WORK TO BE COMPLETED —
Among the entries below, find the line with "Ret a => k a", then quote it and each following line up to and including the line with "Definition set_currentTextModelIndex (v", and nothing else.

[GIVEN INFORMATION Boundary: Start]

(** * GLaDOS terminal: response orchestrator and PCM playback decode

    A shallow embedding of [GladosService] (the model-fallback, retry and
    streaming logic of the service class) and of the decode step of
    [playAudio] in [App.tsx], together with the properties the
    specification states about them.

    The hosted generation service, the clock, the timer, the console and
    the consumer of the streaming generator are the environment: the
    service code is embedded as a tree of requests to that environment
    ([prog]), and every statement is made for an arbitrary environment
    (an arbitrary world type and handler).

    Modelling notes.
    - A thrown value is an object read through [status], [code] and
      [message], the message being a string when present.
    - A response stream is finite: the chunks it delivers and the way it
      ends. Calls on the service object are sequential.
    - [setTimeout] is a request carrying its delay; wall-clock time is the
      environment's business.
    - JavaScript numbers that hold integers are [Z]; strings are sequences
      of code units below 256.
    - [Int16Array] is read little-endian; a normalized sample is kept as
      the exact rational it denotes. *)

From Stdlib Require Import ZArith NArith QArith List String Ascii Bool Lia.
Import ListNotations.

Local Open Scope string_scope.
Local Open Scope Z_scope.

(** ** JavaScript string helpers

    Strings are sequences of code units; the model keeps the code units
    0..255 (Rocq's [ascii]), read as Latin-1. *)

Module Js.

(** White space and line terminators of [String.prototype.trim] that are
    below 256: TAB, LF, VT, FF, CR, SP and NBSP. *)
Definition is_space (c : ascii) : bool :=
  let n := N_of_ascii c in
  existsb (N.eqb n) [9; 10; 11; 12; 13; 32; 160]%N.

Fixpoint trimStart (s : string) : string :=
  match s with
  | EmptyString => EmptyString
  | String c t => if is_space c then trimStart t else s
  end.

Fixpoint trimEnd (s : string) : string :=
  match s with
  | EmptyString => EmptyString
  | String c t =>
      match trimEnd t with
      | EmptyString => if is_space c then EmptyString else String c EmptyString
      | t' => String c t'
      end
  end.

Definition trim (s : string) : string := trimEnd (trimStart s).

(** [hay.includes(needle)] *)
Fixpoint includes (hay needle : string) : bool :=
  String.prefix needle hay
  || match hay with
     | EmptyString => false
     | String _ t => includes t needle
     end.

(** Truthiness of a [string | undefined] value. *)
Definition truthy (v : option string) : bool :=
  match v with
  | Some s => negb (s =? EmptyString)%string
  | None => false
  end.

End Js.

(** ** The values exchanged with the hosted service *)

(** A thrown value, as far as the code inspects it: [error.status],
    [error.code] and [error.message]. *)
Record JsError : Type := mkError {
  status : option string;
  code : option Z;
  message : option string
}.

(** [error.status === "RESOURCE_EXHAUSTED" || error.code === 429 ||
     error.message?.includes("quota")] *)
Definition isQuotaError (error : JsError) : bool :=
  match status error with
  | Some s => (s =? "RESOURCE_EXHAUSTED")%string
  | None => false
  end
  || match code error with
     | Some c => c =? 429
     | None => false
     end
  || match message error with
     | Some m => Js.includes m "quota"
     | None => false
     end.

Record InlineData : Type := mkInlineData { data : option string }.
Record Part : Type := mkPart { inlineData : option InlineData }.
Record Content : Type := mkContent { parts : option (list Part) }.
Record Candidate : Type := mkCandidate { content : option Content }.

(** The response of [generateContent]: its [text] accessor and its
    [candidates]. *)
Record GenerateContentResponse : Type := mkResponse {
  resp_text : option string;
  candidates : option (list Candidate)
}.

(** One chunk of [generateContentStream], as far as it is read:
    [chunk.text]. *)
Record Chunk : Type := mkChunk { chunk_text : option string }.

(** The response stream: finite and consumed once, so it is the chunks it
    delivers together with the way it ends (completion, or a throw). *)
Record ResponseStream : Type := mkStream {
  chunks : list Chunk;
  failure : option JsError
}.

(** The two request configurations the service uses. *)
Inductive GenConfig : Type :=
| PersonaConfig   (* systemInstruction, temperature 0.7, topP 0.8, topK 40 *)
| SpeechConfig.   (* responseModalities [AUDIO], prebuilt voice 'Kore' *)

(** What [chat] resolves to. *)
Record ChatResult : Type := mkChat {
  text : string;
  audioBase64 : option string
}.

(** What [chatStream] yields. *)
Record StreamEvent : Type := mkEvent {
  ev_text : option string;
  ev_audioBase64 : option string;
  done : option bool
}.

(** [console.warn] and [console.error]; a call is recorded with the fixed
    leading text of its message. *)
Inductive LogLevel : Type := Warn | Error.

(** ** Requests to the environment *)

Inductive eff : Type -> Type :=
| DateNow : eff Z
| GenerateContent (model : option string) (contents : string)
    (config : GenConfig) : eff (JsError + GenerateContentResponse)
| GenerateContentStream (model : option string) (contents : string)
    (config : GenConfig) : eff (JsError + ResponseStream)
| SetTimeout (delay : Z) : eff unit
| Console (level : LogLevel) (label : string) : eff unit
| Yield (ev : StreamEvent) : eff unit.

(** A program is a finite tree of requests. *)
Inductive prog (R : Type) : Type :=
| Ret (r : R)
| Vis (X : Type) (e : eff X) (k : X -> prog R).

Arguments Ret {R} r.
Arguments Vis {R X} e k.

Fixpoint pbind {A B : Type} (p : prog A) (k : A -> prog B) : prog B :=
  match p with
  | Ret a => k a
  | Vis e f => Vis e (fun x => pbind (f x) k)
  end.

(** ** The service object and its monad *)

Record GladosService : Type := mkService {
  textModels : list string;
  currentTextModelIndex : Z;
  lastModelCheck : Z;
  CHECK_INTERVAL : Z
}.

Definition set_currentTextModelIndex (v : Z) (s : GladosService) :=
  mkService (textModels s) v (lastModelCheck s) (CHECK_INTERVAL s).

Definition set_lastModelCheck (v : Z) (s : GladosService) :=
  mkService (textModels s) (currentTextModelIndex s) v (CHECK_INTERVAL s).

(** How an [async] method ends. *)
Inductive outcome (R : Type) : Type :=
| Returned (r : R)
| Thrown (error : JsError).

Arguments Returned {R} r.
Arguments Thrown {R} error.

(** A method: it reads and writes the fields of [this], talks to the
    environment, and returns or throws. A write made before a throw
    stays. *)
Definition M (R : Type) : Type :=
  GladosService -> prog (outcome R * GladosService).

Definition ret {R : Type} (r : R) : M R := fun s => Ret (Returned r, s).

Definition throw {R : Type} (error : JsError) : M R :=
  fun s => Ret (Thrown error, s).

Definition bind {A B : Type} (m : M A) (k : A -> M B) : M B :=
  fun s =>
    pbind (m s) (fun r =>
      match r with
      | (Returned a, s') => k a s'
      | (Thrown error, s') => Ret (Thrown error, s')
      end).

(** [try { body } catch (error) { handler }] *)
Definition try_catch {A : Type} (body : M A) (handler : JsError -> M A) : M A :=
  fun s =>
    pbind (body s) (fun r =>
      match r with
      | (Returned a, s') => Ret (Returned a, s')
      | (Thrown error, s') => handler error s'
      end).

Definition perform {X : Type} (e : eff X) : M X :=
  fun s => Vis e (fun x => Ret (Returned x, s)).

(** [await] of a service call: the rejection is thrown. *)
Definition await {X : Type} (e : eff (JsError + X)) : M X :=
  bind (perform e) (fun r =>
    match r with
    | inl error => throw error
    | inr x => ret x
    end).

Definition gets {A : Type} (f : GladosService -> A) : M A :=
  fun s => Ret (Returned (f s), s).

Definition modify (f : GladosService -> GladosService) : M unit :=
  fun s => Ret (Returned tt, f s).

Declare Scope glados_scope.
Delimit Scope glados_scope with glados.
Notation "x <- m ;; k" := (bind m (fun x => k))
  (at level 61, m at next level, right associativity) : glados_scope.
Notation "m ;; k" := (bind m (fun _ => k))
  (at level 61, right associativity) : glados_scope.
Local Open Scope glados_scope.

(** ** GladosService *)

Definition REFUSAL : string :=
  "I'm afraid I can't do that. Mostly because I don't want to.".

Definition GENERIC_ERROR_TEXT : string :=
  "An error occurred in my central processing unit. I'd say I'm sorry, but we both know that would be a lie. A very big, fat, orphan-sized lie.".

Definition QUOTA_ERROR_TEXT : string :=
  "Facility-wide resource allocation has been prioritized for more important matters than your incessant chatter. All available processing units are currently occupied.".

Definition TTS_MODEL : string := "gemini-2.5-flash-preview-tts".

Definition tts_prompt (t : string) : string :=
  "Say in a monotone, clinical voice with a distinct autotuned melodic quality. Speak very quickly and efficiently: " ++ t.

(** The object a fresh [new GladosService()] holds. *)
Definition new_GladosService : GladosService :=
  {| textModels := ["gemini-3-flash-preview"; "gemini-2.5-flash"];
     currentTextModelIndex := 0;
     lastModelCheck := 0;
     CHECK_INTERVAL := 60000 |}.

Definition length_of (s : GladosService) : Z := Z.of_nat (List.length (textModels s)).

(** [this.textModels[i]]: [undefined] outside the array. *)
Definition model_at (s : GladosService) (i : Z) : option string :=
  if i <? 0 then None else nth_error (textModels s) (Z.to_nat i).

(** [withRetry(fn, retries, delay)]; the recursion is on [retries]. *)
Fixpoint withRetry {T : Type} (fn : M T) (retries : nat) (delay : Z) : M T :=
  try_catch fn (fun error =>
    match retries with
    | S retries' =>
        if isQuotaError error then
          perform (Console Warn "Quota exceeded. Retrying") ;;
          perform (SetTimeout delay) ;;
          withRetry fn retries' (delay * 2)
        else throw error
    | O => throw error
    end).

(** [candidates?.[0]?.content?.parts?.find(p => p.inlineData)?.inlineData?.data] *)
Definition first_inline_data (r : GenerateContentResponse) : option string :=
  match candidates r with
  | Some (c :: _) =>
      match content c with
      | Some ct =>
          match parts ct with
          | Some ps =>
              match find (fun p => match inlineData p with
                                   | Some _ => true
                                   | None => false
                                   end) ps with
              | Some p =>
                  match inlineData p with
                  | Some d => data d
                  | None => None
                  end
              | None => None
              end
          | None => None
          end
      | None => None
      end
  | _ => None
  end.

Definition generateAudio (t : string) : M (option string) :=
  try_catch
    (audioResponse <-
       withRetry
         (await (GenerateContent (Some TTS_MODEL) (tts_prompt t) SpeechConfig))
         1 500 ;;
     ret (first_inline_data audioResponse))
    (fun error =>
       perform (Console Error "TTS Generation failed:") ;;
       ret None).

(** The cool-down check in front of the loop. [&&] reads the clock only
    when the index is positive. *)
Definition promote_check : M unit :=
  idx <- gets currentTextModelIndex ;;
  if 0 <? idx then
    now <- perform DateNow ;;
    last <- gets lastModelCheck ;;
    interval <- gets CHECK_INTERVAL ;;
    if now - last >? interval
    then modify (set_currentTextModelIndex 0)
    else ret tt
  else ret tt.

(** One pass through the body of the [for] loop at index [i]:
    [Some t] is [return t], [None] goes on to [i + 1]. *)
Definition attempt (i : Z) (message : string) : M (option string) :=
  model <- gets (fun s => model_at s i) ;;
  try_catch
    (response <- await (GenerateContent model message PersonaConfig) ;;
     let t := option_map Js.trim (resp_text response) in
     if Js.truthy t then
       modify (set_currentTextModelIndex i) ;;
       now <- perform DateNow ;;
       modify (set_lastModelCheck now) ;;
       ret t
     else ret None)
    (fun error =>
       len <- gets length_of ;;
       if isQuotaError error && (i <? len - 1) then
         modify (set_currentTextModelIndex (i + 1)) ;;
         ret None
       else if i <? len - 1 then
         modify (set_currentTextModelIndex (i + 1)) ;;
         ret None
       else throw error).

(** [for (let i = ...; i < this.textModels.length; i++)], with [n] the
    number of iterations left, [length - i]. *)
Fixpoint for_models (n : nat) (i : Z) (message : string) : M string :=
  match n with
  | O => ret REFUSAL
  | S n' =>
      r <- attempt i message ;;
      match r with
      | Some t => ret t
      | None => for_models n' (i + 1) message
      end
  end.

Definition generateTextWithFallback (message : string) : M string :=
  promote_check ;;
  i <- gets currentTextModelIndex ;;
  len <- gets length_of ;;
  for_models (Z.to_nat (len - i)) i message.

Definition chat (message : string) : M ChatResult :=
  try_catch
    (gladosText <- generateTextWithFallback message ;;
     audio <- try_catch (generateAudio gladosText)
                (fun audioError =>
                   perform (Console Warn "TTS Generation failed after retries, falling back to text-only:") ;;
                   ret None) ;;
     ret {| text := gladosText; audioBase64 := audio |})
    (fun error =>
       perform (Console Error "GLaDOS Error:") ;;
       let errorText :=
         if isQuotaError error then QUOTA_ERROR_TEXT else GENERIC_ERROR_TEXT in
       ret {| text := errorText; audioBase64 := None |}).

[GIVEN INFORMATION Boundary: End]

SOLUTION TO THIS TASK —
  | Ret a => k a
  | Vis e f => Vis e (fun x => pbind (f x) k)
  end.

(** ** The service object and its monad *)

Record GladosService : Type := mkService {
  textModels : list string;
  currentTextModelIndex : Z;
  lastModelCheck : Z;
  CHECK_INTERVAL : Z
}.

Definition set_currentTextModelIndex (v : Z) (s : GladosService) :=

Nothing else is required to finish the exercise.